When we transmit, some of the RF from our transmitter is picked up by those unintentional antennas, and RF current flows on them.

What happens to that current determines whether there will be interference, and how severe it will be. We know that antennas work in both directions – that is, they follow the principle of reciprocity – so when RF trash from inside the box flows on those antennas, it is radiated as noise and we hear it on the ham bands.

An idea of  a simple antenna we’ve all used, probably with our first radio receiver. We connected a random wire to our receiver, and the antenna current flowed through the receiver to a "ground" that might have been a driven rod, but was more likely the safety ground of the AC power line (the third pin on the AC socket, known in North America as the "green wire").

Even if the radio was double insulated so that it didn't require the green wire connection, RF current still flowed through the stray capacitance of the power transformer to the power line and made the radio work. RF picked up on the antennas we call  loudspeaker wiring, video cables, the coax from the cable TV system or a rooftop TV antenna, flows through equipment to get to the AC power system safety ground. Hams understand that some antennas are more effective than others. An antenna that is close to resonance will work better than one that is not. Long antennas tend to pick up more RF than short ones. Think about these fundamental principles when trying to diagnose which cables are bringing your RF into a given system (or radiating their trash into your receiving antenna).

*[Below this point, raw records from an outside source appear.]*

(** what an event must satisfy to be processed: bytes, a header that says how many, room in a
    file of less than 4 GiB, and an artificial ROTATE that is not the first event of the
    connection only to another file *)
Definition event_fits a v h : Prop :=
  well_formed v h ∧ end_of (app_storage a) + Z.of_nat (length (ev_portion v)) < 2 ^ 32 ∧
  rc_cycle_number (app_context a) < 2 ^ 64 - 1 ∧
  (label_of v = (ct_rotate, true) → 10 ∉ get_body_raw v ∧
    (is_fresh (app_context a) = false → get_body_raw v ≠ rc_binlog_name (app_context a))).

(** what it changes *)
Definition event_effect a v a' : Prop :=
  let c := app_context a in let c' := app_context a' in
  end_of (app_storage a') ≤ Z.max magic_binlog_offset (end_of (app_storage a) + Z.of_nat (length (ev_portion v))) ∧
  rc_cycle_number c' ≤ rc_cycle_number c + 1 ∧
  st_replication_mode (app_storage a') = st_replication_mode (app_storage a) ∧
  (label_of v ≠ (ct_rotate, true) → rc_binlog_name c' = rc_binlog_name c ∧ rc_cycle_number c' = rc_cycle_number c).

(** an event that is not an artificial ROTATE *)
Lemma stored_event_step now v h c c' info s s' :
  step v c c' info → label_of v ≠ (ct_rotate, true) → well_formed v h →
  end_of s + Z.of_nat (length (ev_portion v)) < 2 ^ 32 → context_ok c' →
  (∃ s1, (if info then s1 = s else
     write_event (now_write now) (ev_portion v) (is_at_transaction_boundary c') (rc_transaction_gtid c')
       (ch_timestamp h) (rc_transaction_sequence_number c') s = (s1, Ok ())) ∧
   if is_end_event (code_of v) then close_binlog (now_close now) s1 = (s', Ok ()) else s' = s1) →
  storage_reachable s → agree c s →
  storage_reachable s' ∧ agree c' s' ∧ end_of s' ≤ end_of s + Z.of_nat (length (ev_portion v)) ∧
  st_replication_mode s' = st_replication_mode s ∧
  rc_binlog_name c' = rc_binlog_name c ∧ rc_cycle_number c' = rc_cycle_number c.
Proof.
  intros Hs El (Hbytes & Hh & Hsize) Hroom Hcok' Hcase Hreach Hag.
  destruct (step_keeps _ _ _ _ Hs El) as (Hn & Hm & Hcy & Hst & Hst' & Hinfo).
  destruct Hag as (Hmode & Hend & Hcyc & Hname & Hag).
  assert (is_fresh c = false ∧ is_binlog_open s = true ∧ rc_position c = end_of s) as (Hf & Hopen & Hpos).
  { destruct (is_fresh c); [by destruct Hag|]. by rewrite bool_decide_false in Hag. }
  assert (is_fresh c' = false) as Hf' by (unfold is_fresh in *; by rewrite Hcy).
  pose proof (reachable_inv _ Hreach) as Hi. destruct Hcase as (s1 & Hw & Hclose).
  destruct info.
  - subst s1. destruct (Hinfo eq_refl) as [He Hpos']. rewrite He in Hclose. subst s'.
    split; [done|]. split; [|split_and!; (done || lia)]. unfold agree. rewrite Hm, Hn, Hcy, Hf'. split_and!; try done.
    rewrite bool_decide_false by (rewrite Hst', He; done). by rewrite Hpos'.
  - assert (event_ok s (ev_portion v) (rc_transaction_gtid c') (ch_timestamp h) (rc_transaction_sequence_number c')) as Hev.
    { destruct Hcok' as (_ & Hq & Hg & _). split_and!; try done.
      - by eapply timestamp_width.
      - rewrite length_app. unfold end_of in Hroom. lia. }
    destruct (write_end _ _ _ _ _ _ _ _ Hw Hev Hopen Hi) as ([Hn1 Hm1] & He1 & Ho1).
    assert (storage_reachable s1) as Hr1 by (eapply reach_step; [exact Hreach|]; by eapply step_write).
    destruct (position_step _ _ _ Hs) as (h' & Hh' & _ & Hnext & Hpos'). rewrite Hh in Hh'. injection Hh' as <-.
    assert (code_of v = ch_type_code h) as Hc by (by apply label_of_header). rewrite Hc in Hclose.
    destruct (is_end_event (ch_type_code h)) eqn:Ee.
    + destruct (close_end _ _ _ Hclose Ho1 (reachable_inv _ Hr1)) as ([Hn2 Hm2] & He2 & Ho2).
      split; [eapply reach_step; [exact Hr1|]; by eapply step_close|].
      split; [|split_and!; (lia || congruence)].
      unfold agree. rewrite Hm, Hn, Hcy, Hf'. split_and!; [congruence|lia|done|congruence|].
      by rewrite bool_decide_true by (apply Hst'; by rewrite Hc).
    + subst s'. split; [done|]. split; [|split_and!; (lia || congruence)].
      unfold agree. rewrite Hm, Hn, Hcy, Hf'. split_and!; [congruence|lia|done|congruence|].
      rewrite bool_decide_false by (rewrite Hst', Hc, Ee; done). split; [done|].
      rewrite Hpos', Hnext, Hpos, Hsize, He1. apply wrap_small. unfold in_width.
      pose proof (flushed_nonneg _ Hi). unfold end_of in *. lia.
Qed.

A path to "ground" or the power system is not always needed to produce antenna action. The whip antenna on our VHF and UHF handheld radios uses the radio, capacity-coupled to our hand that holds it, as a counterpoise (that is, to provide "the other half of the antenna"). All that is required for this to work is that the size of the counterpoise must be a significant fraction of a quarter wave (or larger) so that it can "sink" the antenna current.